Overview of a script template

Introduction

In actual business scenarios, a large number of SQL code processes are similar. The input tables or output tables of these processes may have the same schema or compatible data types but different table names. In this case, developers can create a script template based on an SQL code process to reuse SQL code. The script template extracts input parameters from input tables and output parameters from output tables.

When you create an SQL Snippet node, you need to only select an existing script template from the script template list based on your business process and configure specific parameters for input tables and output tables in your business for the selected script template. This way, you do not need to repeatedly edit the code. This helps prevent repeated operations during development and improve development efficiency. You can deploy and run a created SQL Snippet node in the same manner in which you deploy and run other SQL nodes.

Permissions

To create and use a script template, you must be assigned the Development role. For information about how to assign a role, see the Add a RAM user to a workspace as a member and assign roles to the member section of the "Manage permissions on workspace-level services" topic.

Limits

  • Only DataWorks Standard Edition or a more advanced edition supports SQL Snippet nodes. For more information, see Differences among DataWorks editions.

  • The script templates that are created by using member accounts in the current workspace are available on the Workspace-Specific tab.

  • The script templates that are created within tenants are available on the Public tab.

Script template types

Script templates are classified into workspace-level and public script templates. You can specify the type of a script template when you create the script template.

  • Workspace-level script template: After this type of script template is deployed, only the members in the current DataWorks workspace can use this type of script template. To use this type of script template, you must be a member in the current DataWorks workspace. For more information, see the Add a RAM user to a workspace as a member and assign roles to the member section of the "Manage permissions on workspace-level services" topic.

  • Public script template: The developers of this type of script template can go to the Public tab and make a general-purpose script template public within the current tenant. This way, all users within the current tenant can use the script template.

Use a script template

Script templates that are created in DataWorks must work together with SQL Snippet nodes.

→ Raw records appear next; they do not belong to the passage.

(** X13. [handleFileSelect] alerts exactly when the file is sent to the
    decoder and the decoder fails; on every other selection the alerts
    are as before. *)
Theorem handleFileSelect_alerts_on_decode_failure (env : Env) (file : File.t)
    (rest : list File.t) (w : World) :
  let after := snd (handleFileSelect env (file :: rest) w) in
  (alerts after = (alerts w ++ ["Error converting HEIC file"])%list
   <-> heic_by_type_or_name file /\ heic2any env file = None)
  /\ (alerts after = alerts w
      <-> ~ (heic_by_type_or_name file /\ heic2any env file = None)).
Proof.
  cbv zeta. rewrite <- is_heic_spec.
  pose proof (app_one_neq (alerts w) "Error converting HEIC file") as Hneq.
  destruct (is_heic file) eqn:Hheic;
    [ destruct (heic2any env file) as [blob|] eqn:Hdec;
      [ rewrite (handleFileSelect_decoded env file rest w blob Hheic Hdec)
      | rewrite (handleFileSelect_undecoded env file rest w Hheic Hdec) ]
    | rewrite (handleFileSelect_plain env file rest w Hheic) ];
    cbn [snd alerts];
    (split; split; intro H;
     first [ reflexivity
           | split; reflexivity
           | exfalso; apply Hneq; congruence
           | destruct H; discriminate
           | intros [? ?]; discriminate
           | exfalso; apply H; split; reflexivity ]).
Qed.

(** X14. What the page shows right after a selection: the settings, no
    download button, no processed preview and no crop widget.  The
    statistics panel stays on the page whenever an earlier run has left a
    compressed size, and then sets the new file's size against that
    earlier size. *)
Theorem handleFileSelect_view (env : Env) (file : File.t)
    (rest : list File.t) (w : World) :
  let after := snd (handleFileSelect env (file :: rest) w) in
  let view := render (state after) in
  settings_shown view = true
  /\ download_button_shown view = false
  /\ processed_preview_shown view = false
  /\ crop_widget_shown view = false
  /\ stats_shown view = (compressedSize (state w) >? 0)
  /\ original_size_text view = formatBytes (File.size file)
  /\ compressed_size_text view = formatBytes (compressedSize (state w)).
Proof.
  cbv zeta.
  destruct (handleFileSelect_state env file rest w) as [_ [chosen Hst]].
  rewrite Hst. unfold render, has_file, selected_state, truthy.
  cbn [settings_shown download_button_shown processed_preview_shown
       crop_widget_shown stats_shown original_size_text compressed_size_text
       selectedFile processedImage showCrop compressedSize originalSize
       andb].
  rewrite !andb_false_r. repeat split.
Qed.


(* ================================================================== *)
(** ** The crop extractor and the PDF wrapper: failures and edge cases *)
(* ================================================================== *)




Lemma scale_inf_of_Z (v : Z) :
  JS.scale_inf (Q2Qc (inject_Z v))
  = match v ?= 0 with
    | Eq => JS.NaN
    | Gt => JS.Infinity
    | Lt => JS.NegInfinity
    end.
Proof. unfold JS.scale_inf. now rewrite Qc_sign_of_Z. Qed.

(** A whole number over zero: the sign of the dividend decides. *)
Lemma div_of_Z_zero (a : Z) :
  JS.div (JS.of_Z a) (JS.of_Z 0)
  = match a ?= 0 with
    | Eq => JS.NaN
    | Gt => JS.Infinity
    | Lt => JS.NegInfinity
    end.
Proof.
  unfold JS.div, JS.of_Z. rewrite (Qc_sign_of_Z 0).
  change (0 ?= 0) with Eq. cbv iota. apply scale_inf_of_Z.
Qed.

(** X16. Nothing guards the scale against a display size of zero.  For
    an image displayed zero pixels wide with positive native width, the
    source rectangle of the draw has an infinite width for every crop of
    positive width, and its left edge is infinite for a positive [x] and
    [NaN] for [x = 0]; the function then goes on to encode the canvas as
    usual. *)
Theorem getCroppedImage_zero_display_width (env : Env)
    (image : HTMLImageElement.t) (crop : PixelCrop.t) :
  HTMLImageElement.width image = 0 ->
  0 < HTMLImageElement.naturalWidth image ->
  (JS.whole 0 <= PixelCrop.x crop)%Qc ->
  (JS.whole 0 < PixelCrop.width crop)%Qc ->
  getContext_2d env (sized_canvas crop) = true ->
  exists canvas d,
    getCroppedImage_canvas env image crop = Resolved canvas
    /\ Canvas.drawn canvas = [d]
    /\ Canvas.sWidth d = JS.Infinity
    /\ Canvas.sx d
       = (if Qc_eq_dec (PixelCrop.x crop) (JS.whole 0) then JS.NaN
          else JS.Infinity)
    /\ getCroppedImage env image crop
       = match toBlob env canvas "image/jpeg" with
         | Some blob => Resolved blob
         | None => Rejected "Canvas is empty"
         end.
Proof.
  intros Hw Hnw Hx Hcw Hctx.
  pose proof (getCroppedImage_canvas_eq env image crop Hctx) as Hrun.
  cbv zeta in Hrun.
  eexists. eexists. split; [exact Hrun|].
  split; [reflexivity|].
  cbn [Canvas.sWidth Canvas.sx].
  assert (Hscale : JS.div (JS.of_Z (HTMLImageElement.naturalWidth image))
                     (JS.of_Z (HTMLImageElement.width image)) = JS.Infinity).
  { rewrite Hw, div_of_Z_zero.
    destruct (Z.compare_spec (HTMLImageElement.naturalWidth image) 0);
      [lia | lia | reflexivity]. }
  assert (Hpositive : forall v : Qc,
             (JS.whole 0 < v)%Qc -> JS.mul (JS.Finite v) JS.Infinity = JS.Infinity).
  { intros v Hv. unfold JS.mul, JS.scale_inf, JS.Qc_sign.
    change (Q2Qc 0) with (JS.whole 0).
    apply Qcgt_alt in Hv. now rewrite Hv. }
  split; [|split].
  - rewrite Hscale. apply Hpositive. exact Hcw.
  - rewrite Hscale.
    destruct (Qc_eq_dec (PixelCrop.x crop) (JS.whole 0)) as [Hzero | Hnonzero].
    + rewrite Hzero. reflexivity.
    + apply Hpositive. apply Qcle_lt_or_eq in Hx.
      destruct Hx as [Hlt | Heq]; [exact Hlt | congruence].
  - unfold getCroppedImage. rewrite Hrun.
    destruct (toBlob env _ _); reflexivity.
Qed.

Lemma getCroppedImage_zero_display_width_witness :
  exists canvas d,
    getCroppedImage_canvas sample_env (HTMLImageElement.mk 2000 1000 0 0)
      (PixelCrop.whole 0 20 100 50) = Resolved canvas
    /\ Canvas.drawn canvas = [d]
    /\ Canvas.sWidth d = JS.Infinity
    /\ Canvas.sx d = JS.NaN.
Proof.
  destruct (getCroppedImage_zero_display_width sample_env
              (HTMLImageElement.mk 2000 1000 0 0) (PixelCrop.whole 0 20 100 50)
              eq_refl eq_refl ltac:(vm_compute; discriminate) eq_refl eq_refl)
    as (canvas & d & Hrun & Hdrawn & Hsw & Hsx & _).
  exists canvas, d. repeat split; assumption.
Defined.

(** X17. [convertToPDF] either resolves or never settles, and it never
    settles exactly for a file whose bytes are not an image; a blob it
    resolves with is typed "application/pdf", its document is measured in
    "px" and holds one image, labelled "JPEG" whatever the encoding of
    the file. *)
Theorem convertToPDF_outcomes (env : Env) (file : File.t) :
  (forall e, convertToPDF env file <> Rejected e)
  /\ (convertToPDF env file = Unsettled
      <-> encoding_of (File.content file) = None)
  /\ (forall blob,
        convertToPDF env file = Resolved blob ->
        Blob.type blob = "application/pdf"
        /\ Blob.size blob
           = match Blob.content blob with
             | Document doc => pdf_size env doc
             | _ => 0
             end
        /\ exists doc page image,
             Blob.content blob = Document doc
             /\ jsPDF.unit doc = "px"
             /\ jsPDF.pages doc = [page]
             /\ jsPDF.images page = [image]
             /\ jsPDF.format image = "JPEG").
Proof.
  unfold convertToPDF.
  destruct (File.content file) as [encoding pw ph | doc |]; cbv zeta;
    cbn [encoding_of].
  - split; [discriminate|]. split; [split; discriminate|].
    intros blob H. injection H as <-.
    cbn [Blob.type Blob.size Blob.content].
    split; [reflexivity|]. split; [reflexivity|].
    unfold jsPDF.new. rewrite page_size_matching_orientation.
    unfold jsPDF.addImage.
    cbn [jsPDF.pages jsPDF.on_last_page jsPDF.unit jsPDF.orientation
         jsPDF.width jsPDF.height jsPDF.images app].
    eexists. eexists. eexists.
    split; [reflexivity|].
    cbn [jsPDF.pages jsPDF.unit jsPDF.images jsPDF.format].
    repeat split.
  - split; [discriminate|]. split; [split; reflexivity|]. discriminate.
  - split; [discriminate|]. split; [split; reflexivity|]. discriminate.
Qed.



(* ================================================================== *)
(** ** The read-outs: [formatBytes] and [compressionRatio] in general *)
(* ================================================================== *)

Lemma append_empty_r (s : string) : s ++ "" = s.
Proof. induction s as [|c s IH]; simpl; [reflexivity | now rewrite IH]. Qed.

(** A whole, non-negative number prints as its decimal digits. *)
Lemma toString_of_Z (z : Z) :
  0 <= z -> JS.toString (JS.of_Z z) = JS.Z_toString z.
Proof.
  intros Hz. unfold JS.toString, JS.of_Z, Q2Qc. cbn [this].
  rewrite Qred_inject_Z. unfold inject_Z. cbn [Qnum Qden].
  rewrite Z.abs_eq by assumption.
  rewrite Z.div_1_r, Z.mod_1_r.
  destruct (Z.ltb_spec z 0); [lia|].
  cbn [Z.eqb]. cbn [append]. apply append_empty_r.
Qed.

(** The number [formatBytes] rounds, in whole-number arithmetic: the
    hundredths of [bytes / k^i], rounded half up. *)
Lemma Math_round_hundredths (bytes p : Z) :
  0 < p ->
  JS.Math_round
    (JS.mul (JS.div (JS.of_Z bytes) (JS.of_Z p)) (JS.of_Z 100))
  = JS.of_Z ((200 * bytes + p) / (2 * p)).
Proof.
  intros Hp. rewrite div_of_Z_pos by assumption.
  cbn [JS.mul JS.of_Z].
  rewrite (Math_round_Finite _
             ((inject_Z bytes / inject_Z p) * inject_Z 100)%Q).
  - f_equal. unfold round_half_up.
    destruct p as [|q|]; try lia.
    transitivity (Qfloor ((200 * bytes + Zpos q) # (2 * q))); [|reflexivity].
    apply Qfloor_comp.
    rewrite (Qmake_Qdiv (200 * bytes + Zpos q) (2 * q)).
    change (Zpos (2 * q)) with (2 * Zpos q).
    rewrite inject_Z_plus, !inject_Z_mult.
    field. intros H. unfold Qeq, inject_Z in H. cbn in H. lia.
  - unfold Qcmult, Qcdiv, Qcmult, Qcinv, Q2Qc. cbn [this].
    rewrite !Qred_correct. reflexivity.
Qed.

(** X18. For every size from one byte to just under 1024^4 bytes, where
    a unit name exists and the logarithm in double precision has the
    same whole part as the exact one, [formatBytes] prints the size
    divided by 1024 to the power of its unit index, rounded half up to
    hundredths, then a space and the unit name; the number of hundredths
    lies between 100 and 102400, so the figure can reach 1024 but never
    drops below 1. *)
Theorem formatBytes_value (bytes : Z) :
  1 <= bytes < 1024 ^ 4 ->
  let i := unit_index bytes in
  let hundredths := (200 * bytes + 1024 ^ i) / (2 * 1024 ^ i) in
  formatBytes bytes
  = JS.toString (JS.div (JS.of_Z hundredths) (JS.of_Z 100))
    ++ " " ++ JS.concat_operand (JS.index sizes i)
  /\ 100 <= hundredths <= 102400.
Proof.
  intros [Hpos _]. cbv zeta.
  destruct (unit_index_spec bytes Hpos) as (Hi & Hlo & Hhi).
  assert (Hp : 0 < 1024 ^ unit_index bytes) by (apply Z.pow_pos_nonneg; lia).
  split.
  - unfold formatBytes.
    destruct (Z.eqb_spec bytes 0); [lia|].
    destruct (Z.ltb_spec bytes 0); [lia|].
    cbv zeta. unfold JS.Math_pow.
    rewrite Math_round_hundredths by assumption. reflexivity.
  - rewrite Z.pow_add_r, Z.pow_1_r in Hhi by lia.
    set (p := 1024 ^ unit_index bytes) in *.
    split.
    + apply Z.div_le_lower_bound; lia.
    + enough ((200 * bytes + p) / (2 * p) < 102401) by lia.
      apply Z.div_lt_upper_bound; lia.
Qed.

Lemma formatBytes_value_witness :
  formatBytes 1048575 = "1024 KB"
  /\ 100 <= (200 * 1048575 + 1024 ^ 1) / (2 * 1024 ^ 1) <= 102400.
Proof.
  destruct (formatBytes_value 1048575 ltac:(lia)) as [Htext Hrange].
  split; [|exact Hrange].
  rewrite Htext. vm_compute. reflexivity.
Defined.

Lemma formatBytes_value_aux (bytes : Z) :
  1 <= bytes ->
  exists digits,
    formatBytes bytes
    = digits ++ " " ++ JS.concat_operand (JS.index sizes (unit_index bytes)).
Proof.
  intros Hpos. unfold formatBytes.
  destruct (Z.eqb_spec bytes 0); [lia|].
  destruct (Z.ltb_spec bytes 0); [lia|].
  cbv zeta. eexists. reflexivity.
Qed.

(** X19. Which unit [formatBytes] names: below 1024 bytes the size is
    printed as it is with "Bytes"; from 1024 up to 1024^2 the text ends
    in " KB", up to 1024^3 in " MB" and up to 1024^4 in " GB". *)
Theorem formatBytes_unit_names (bytes : Z) :
  1 <= bytes ->
  (bytes < 1024 -> formatBytes bytes = JS.Z_toString bytes ++ " Bytes")
  /\ (1024 <= bytes < 1024 ^ 2 ->
      exists digits, formatBytes bytes = digits ++ " KB")
  /\ (1024 ^ 2 <= bytes < 1024 ^ 3 ->
      exists digits, formatBytes bytes = digits ++ " MB")
  /\ (1024 ^ 3 <= bytes < 1024 ^ 4 ->
      exists digits, formatBytes bytes = digits ++ " GB").
Proof.
  intros Hpos.
  assert (Hunit : forall i, 0 <= i -> 1024 ^ i <= bytes < 1024 ^ (i + 1) ->
                  unit_index bytes = i).
  { intros i Hi Hrange. apply log_floor_unique; [lia | assumption | assumption]. }
  assert (Htext : forall i name, unit_index bytes = i ->
                  JS.index sizes i = Some name ->
                  exists digits, formatBytes bytes = digits ++ " " ++ name).
  { intros i name Hi Hname.
    destruct (formatBytes_value_aux bytes Hpos) as [digits Hd].
    exists digits. rewrite Hd, Hi, Hname. reflexivity. }
  split; [|split; [|split]].
  - intros Hsmall.
    assert (Hi : unit_index bytes = 0) by (apply Hunit; lia).
    unfold formatBytes.
    destruct (Z.eqb_spec bytes 0); [lia|].
    destruct (Z.ltb_spec bytes 0); [lia|].
    cbv zeta. rewrite Hi. unfold JS.Math_pow.
    rewrite Math_round_hundredths by reflexivity.
    change (1024 ^ 0) with 1.
    replace ((200 * bytes + 1) / (2 * 1)) with (100 * bytes).
    2:{ apply Z.div_unique with (r := 1); lia. }
    assert (Hback : JS.div (JS.of_Z (100 * bytes)) (JS.of_Z 100)
                    = JS.of_Z bytes).
    { rewrite div_of_Z_pos by lia. unfold JS.of_Z. f_equal.
      apply Qc_is_canon.
      unfold Qcdiv, Qcmult, Qcinv, Q2Qc. cbn [this].
      rewrite !Qred_correct, inject_Z_mult. field. }
    rewrite Hback, toString_of_Z by lia. reflexivity.
  - intros Hrange. apply (Htext 1); [apply Hunit; lia | reflexivity].
  - intros Hrange. apply (Htext 2); [apply Hunit; lia | reflexivity].
  - intros Hrange. apply (Htext 3); [apply Hunit; lia | reflexivity].
Qed.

  1. Define a script template.

    In the Snippets pane of DataStudio, developers can abstract an SQL code process and define input and output parameters. This way, the SQL code process can process a specific input table based on input parameters to generate an output table with business value based on output parameters. The input and output parameters are configured in the @@{Parameter name} format.

    • The following types of input parameters are supported:

      • Table: Use this type of input parameters if output results are of a single type.

      • String: Use this type of input parameters if the values of input parameters are controlled based on variables.

    • The type of an output parameter must be Table.

  2. Reference the script template.

    On the DataStudio page, you can create an SQL Snippet node to reference the desired script template and replace input and output parameters in the script template to reuse code.

Define a script template

Go to the Snippets pane

  1. Go to the DataStudio page.

    Log on to the DataWorks console. In the top navigation bar, select the desired region. In the left-side navigation pane, choose Data Development and O&M > Data Development. On the page that appears, select the desired workspace from the drop-down list and click Go to Data Development.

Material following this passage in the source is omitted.